EXTRACTED INFORMATION>
(** Each part of the scanner takes at least one byte. *)
Lemma scan_takes fuel :
  (forall d l j r, scan_value fuel d l = Some (j, r) -> (length r < length l)%nat) /\
  (forall d l js r, scan_elements fuel d l = Some (js, r) -> (length r < length l)%nat) /\
  (forall d l ms r, scan_members fuel d l = Some (ms, r) -> (length r < length l)%nat).
Proof.
  induction fuel as [|fuel (IHv & IHe & IHm)]; [done|]. split; [|split]; intros d l x r H.
  - cbn [scan_value] in H. scan_cases H; simplify_eq; scan_bounds; cbn [length] in *; lia.
  - cbn [scan_elements] in H. scan_cases H; simplify_eq; scan_bounds; cbn [length] in *; lia.
  - cbn [scan_members] in H. scan_cases H; simplify_eq; scan_bounds; cbn [length] in *; lia.
Qed.

Lemma bind_ext {A B} (o1 o2 : option A) (f g : A -> option B) :
  o1 = o2 -> (forall a, o1 = Some a -> f a = g a) -> o1 ≫= f = o2 ≫= g.
Proof. intros <- H. destruct o1; cbn; auto. Qed.

(** With twice the length of the text and one the result does not depend on the
    fuel: [None] means that the text is malformed. *)
Lemma scan_fuel f1 : forall f2,
  (forall d l, (2 * length l + 1 <= f1)%nat -> (2 * length l + 1 <= f2)%nat -> scan_value f1 d l = scan_value f2 d l) /\
  (forall d l, (2 * length l + 2 <= f1)%nat -> (2 * length l + 2 <= f2)%nat -> scan_elements f1 d l = scan_elements f2 d l) /\
  (forall d l, (2 * length l + 1 <= f1)%nat -> (2 * length l + 1 <= f2)%nat -> scan_members f1 d l = scan_members f2 d l).
Proof.
  induction f1 as [|f1 IH]; intros f2; [split; [|split]; intros; lia|].
  destruct f2 as [|f2]; [split; [|split]; intros; lia|]. destruct (IH f2) as (IHv & IHe & IHm).
  split; [|split]; intros d l H1 H2.
  - cbn [scan_value]. destruct (skip_space l) as [|a l1] eqn:E; [done|]. apply skip_space_lt in E.
    rewrite IHe, IHm by lia. done.
  - cbn [scan_elements]. apply bind_ext; [apply IHv; lia|]. intros [j r] Hj. apply scan_takes in Hj.
    destruct (skip_space r) as [|a l1] eqn:E; [done|]. apply skip_space_lt in E. by rewrite IHe by lia.
  - cbn [scan_members]. destruct (skip_space l) as [|a l1] eqn:E; [done|]. apply skip_space_lt in E.
    destruct (negb _); [done|]. apply bind_ext; [done|]. intros [k l2] Hk. apply scan_string_lt in Hk.
    destruct (skip_space l2) as [|b l3] eqn:E2; [done|]. apply skip_space_lt in E2. destruct (negb _); [done|].
    apply bind_ext; [apply IHv; lia|]. intros [j l4] Hj. apply scan_takes in Hj.
    destruct (skip_space l4) as [|c l5] eqn:E4; [done|]. apply skip_space_lt in E4. by rewrite IHm by lia.
Qed.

GOAL OF THE EXERCISE>
For this task, copy every line of the material in which "split" appears.

RESULT>
  induction fuel as [|fuel (IHv & IHe & IHm)]; [done|]. split; [|split]; intros d l x r H.
  induction f1 as [|f1 IH]; intros f2; [split; [|split]; intros; lia|].
  destruct f2 as [|f2]; [split; [|split]; intros; lia|]. destruct (IH f2) as (IHv & IHe & IHm).
  split; [|split]; intros d l H1 H2.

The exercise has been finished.